To do>
In the data below, one line contains "star (sync_step balanced) (sync0" and a later one contains "set (lost := λ". Print both, with every line between them, exactly and alone.

Given records>

(** The state right after thread [t] has stored the counter and posted its requests. *)
Definition posted (s : sync) (t : nat) (conn : Z) (r : Z * nat) : sync :=
  mkSync (<[t := r.1]> (sy_counters s)) (outstanding s ++ replicate r.2 (conn, t))
    (<[t := TPoll conn]> (sy_threads s)).

Lemma posted_inv s t conn k :
  sync_inv (λ _, 0) s → sy_threads s !! t = Some TIdle → 1 ≤ k →
  sync_inv (λ t', if decide (t' = t) then k - 1 else 0) (posted s t conn (k, 1%nat)).
Proof.
  intros Hinv Ht Hk. destruct (si_thread _ _ Hinv _ _ Ht) as (c & Hc & -> & Hout & _).
  eapply (sync_inv_post (λ _, 0) s _ t _ conn k 1); try done; cbn [posted sy_counters fst].
  - apply list_lookup_insert_eq. by eapply lookup_lt_Some.
  - intros t' Hne. by rewrite list_lookup_insert_ne.
Qed.

(** A read of more than one chunk waits for [num_chunks] completions but signals
    one: its thread stays in the poll loop in every continuation. *)
Theorem multi_chunk_read_never_returns n s t conn bytes chunk_size s2 :
  0 < chunk_size → chunk_size < bytes →
  star (sync_step balanced) (sync0 n) s → sy_threads s !! t = Some TIdle →
  star (sync_step balanced) (posted s t conn (read_req bytes chunk_size)) s2 →
  waits s2 t conn.
Proof.
  intros Hc Hb Hinv%sync_reach Ht Hstar.
  destruct (num_chunks_bounds bytes chunk_size ltac:(lia) Hc) as [_ Hk].
  assert (2 ≤ num_chunks bytes chunk_size) as Hk2 by nia.
  unfold read_req in Hstar. rewrite read_wrs_signaled in Hstar by lia.
  set (lost := λ t' : nat, if decide (t' = t) then num_chunks bytes chunk_size - 1 else 0).
  apply (star_invariant (sync_step balanced) (λ x, sync_inv lost x ∧ waits x t conn) _ _) in Hstar; [apply Hstar| |].
  - intros a b [Ha Hta] Hstep. split; [by eapply sync_inv_step|].
    eapply lost_stays; [|done..]. unfold lost. rewrite decide_True by done. lia.
  - split; [apply posted_inv; [done|done|lia]|]. exists (TPoll conn). split; [|done].
    cbn. apply list_lookup_insert_eq. by eapply lookup_lt_Some.
Qed.

Lemma multi_chunk_read_never_returns_witness : waits (mkSync [1; 0] [] [TPoll 7; TIdle]) 0 7.
Proof.
  refine (multi_chunk_read_never_returns 2 (sync0 2) 0 7 128 64 _ _ _ _ _ _); [lia|lia|apply star_refl
    |reflexivity|].
  eapply star_step; [apply (st_test _ _ 0 7 2); try reflexivity; done|]. cbn.
  eapply star_step; [apply (st_take _ _ 0 7 [] 0%nat []); reflexivity|]. cbn.
  eapply star_step; [apply (st_count _ _ 0 7 0 [1; 0]); reflexivity|]. apply star_refl.
Defined.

Response to this exercise>
  star (sync_step balanced) (sync0 n) s → sy_threads s !! t = Some TIdle →
  star (sync_step balanced) (posted s t conn (read_req bytes chunk_size)) s2 →
  waits s2 t conn.
Proof.
  intros Hc Hb Hinv%sync_reach Ht Hstar.
  destruct (num_chunks_bounds bytes chunk_size ltac:(lia) Hc) as [_ Hk].
  assert (2 ≤ num_chunks bytes chunk_size) as Hk2 by nia.
  unfold read_req in Hstar. rewrite read_wrs_signaled in Hstar by lia.
  set (lost := λ t' : nat, if decide (t' = t) then num_chunks bytes chunk_size - 1 else 0).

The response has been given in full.